▸ **What is required**
The string "more" may appear on lines of the entries below; report how many such lines there are, and only that.

▸ **Given data**
+===+

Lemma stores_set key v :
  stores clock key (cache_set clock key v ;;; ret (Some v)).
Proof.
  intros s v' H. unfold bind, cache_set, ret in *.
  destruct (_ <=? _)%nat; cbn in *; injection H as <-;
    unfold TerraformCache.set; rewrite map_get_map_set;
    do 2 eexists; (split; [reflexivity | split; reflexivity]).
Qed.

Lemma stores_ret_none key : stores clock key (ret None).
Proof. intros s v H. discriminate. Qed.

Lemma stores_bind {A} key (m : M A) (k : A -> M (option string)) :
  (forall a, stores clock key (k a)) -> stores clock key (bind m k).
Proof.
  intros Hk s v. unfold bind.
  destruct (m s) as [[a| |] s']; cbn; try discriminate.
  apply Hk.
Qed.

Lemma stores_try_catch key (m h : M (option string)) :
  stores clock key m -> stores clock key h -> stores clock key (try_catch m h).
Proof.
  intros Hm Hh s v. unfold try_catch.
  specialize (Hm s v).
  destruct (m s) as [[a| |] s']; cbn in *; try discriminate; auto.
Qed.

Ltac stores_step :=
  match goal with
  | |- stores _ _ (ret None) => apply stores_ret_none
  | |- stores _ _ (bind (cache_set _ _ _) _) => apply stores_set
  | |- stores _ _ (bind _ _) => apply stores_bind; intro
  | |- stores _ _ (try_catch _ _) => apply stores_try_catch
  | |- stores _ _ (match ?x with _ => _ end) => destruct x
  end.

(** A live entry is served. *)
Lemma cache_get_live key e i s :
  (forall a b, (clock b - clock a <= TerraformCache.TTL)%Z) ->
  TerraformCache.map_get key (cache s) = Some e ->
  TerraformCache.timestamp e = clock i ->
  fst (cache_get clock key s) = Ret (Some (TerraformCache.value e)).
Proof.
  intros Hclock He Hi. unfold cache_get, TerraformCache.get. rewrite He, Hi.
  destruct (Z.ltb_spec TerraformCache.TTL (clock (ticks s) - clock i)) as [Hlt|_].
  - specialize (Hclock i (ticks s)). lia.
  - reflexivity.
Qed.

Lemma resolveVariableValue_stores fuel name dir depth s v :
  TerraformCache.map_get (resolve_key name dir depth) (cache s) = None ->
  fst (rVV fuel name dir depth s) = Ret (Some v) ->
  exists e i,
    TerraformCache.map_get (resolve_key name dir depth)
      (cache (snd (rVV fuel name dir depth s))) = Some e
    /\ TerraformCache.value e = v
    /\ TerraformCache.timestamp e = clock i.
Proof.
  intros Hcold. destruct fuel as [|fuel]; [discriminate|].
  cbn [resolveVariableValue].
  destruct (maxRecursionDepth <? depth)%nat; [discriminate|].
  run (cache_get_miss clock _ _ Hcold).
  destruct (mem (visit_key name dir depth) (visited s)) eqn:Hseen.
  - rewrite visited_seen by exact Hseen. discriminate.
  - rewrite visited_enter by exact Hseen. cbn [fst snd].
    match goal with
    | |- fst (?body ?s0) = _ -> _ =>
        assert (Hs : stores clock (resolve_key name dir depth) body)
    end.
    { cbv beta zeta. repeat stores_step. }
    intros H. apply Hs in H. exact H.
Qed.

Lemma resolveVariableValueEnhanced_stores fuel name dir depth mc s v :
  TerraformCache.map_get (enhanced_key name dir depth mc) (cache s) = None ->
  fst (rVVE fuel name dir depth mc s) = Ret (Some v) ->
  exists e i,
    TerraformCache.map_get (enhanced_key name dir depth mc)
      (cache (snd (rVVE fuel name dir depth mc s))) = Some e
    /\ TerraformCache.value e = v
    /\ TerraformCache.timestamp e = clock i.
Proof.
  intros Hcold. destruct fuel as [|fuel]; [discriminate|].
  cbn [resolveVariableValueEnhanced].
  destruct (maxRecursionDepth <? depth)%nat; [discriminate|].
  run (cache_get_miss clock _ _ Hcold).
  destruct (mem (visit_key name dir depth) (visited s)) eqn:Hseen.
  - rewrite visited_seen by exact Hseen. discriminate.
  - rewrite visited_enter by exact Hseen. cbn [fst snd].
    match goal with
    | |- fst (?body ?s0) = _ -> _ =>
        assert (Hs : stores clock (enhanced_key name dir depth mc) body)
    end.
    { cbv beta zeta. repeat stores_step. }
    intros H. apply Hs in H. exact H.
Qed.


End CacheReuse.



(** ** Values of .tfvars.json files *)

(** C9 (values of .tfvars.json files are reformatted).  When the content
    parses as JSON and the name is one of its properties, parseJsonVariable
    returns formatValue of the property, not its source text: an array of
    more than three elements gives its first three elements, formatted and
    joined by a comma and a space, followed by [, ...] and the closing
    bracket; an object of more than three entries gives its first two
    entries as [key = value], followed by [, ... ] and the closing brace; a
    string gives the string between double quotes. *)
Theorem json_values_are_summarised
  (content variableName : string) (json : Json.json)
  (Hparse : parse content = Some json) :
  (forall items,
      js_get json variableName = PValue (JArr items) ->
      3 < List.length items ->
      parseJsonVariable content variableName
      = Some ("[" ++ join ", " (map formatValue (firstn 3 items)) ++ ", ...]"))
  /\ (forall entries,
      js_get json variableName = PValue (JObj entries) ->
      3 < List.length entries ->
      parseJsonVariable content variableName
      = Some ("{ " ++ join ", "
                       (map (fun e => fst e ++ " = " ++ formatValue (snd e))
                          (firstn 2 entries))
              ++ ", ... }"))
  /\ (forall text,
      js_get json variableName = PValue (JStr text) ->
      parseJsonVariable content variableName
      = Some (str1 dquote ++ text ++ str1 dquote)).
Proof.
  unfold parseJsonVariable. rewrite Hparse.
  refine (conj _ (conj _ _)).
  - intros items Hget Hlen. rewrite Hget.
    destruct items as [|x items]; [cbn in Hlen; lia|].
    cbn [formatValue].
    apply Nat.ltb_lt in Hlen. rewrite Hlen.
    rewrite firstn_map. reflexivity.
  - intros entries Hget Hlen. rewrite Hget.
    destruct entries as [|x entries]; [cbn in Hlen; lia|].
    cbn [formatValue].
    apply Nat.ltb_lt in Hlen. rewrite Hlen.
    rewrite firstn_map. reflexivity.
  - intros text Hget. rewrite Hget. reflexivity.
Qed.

+===+

▸ **Answer**
2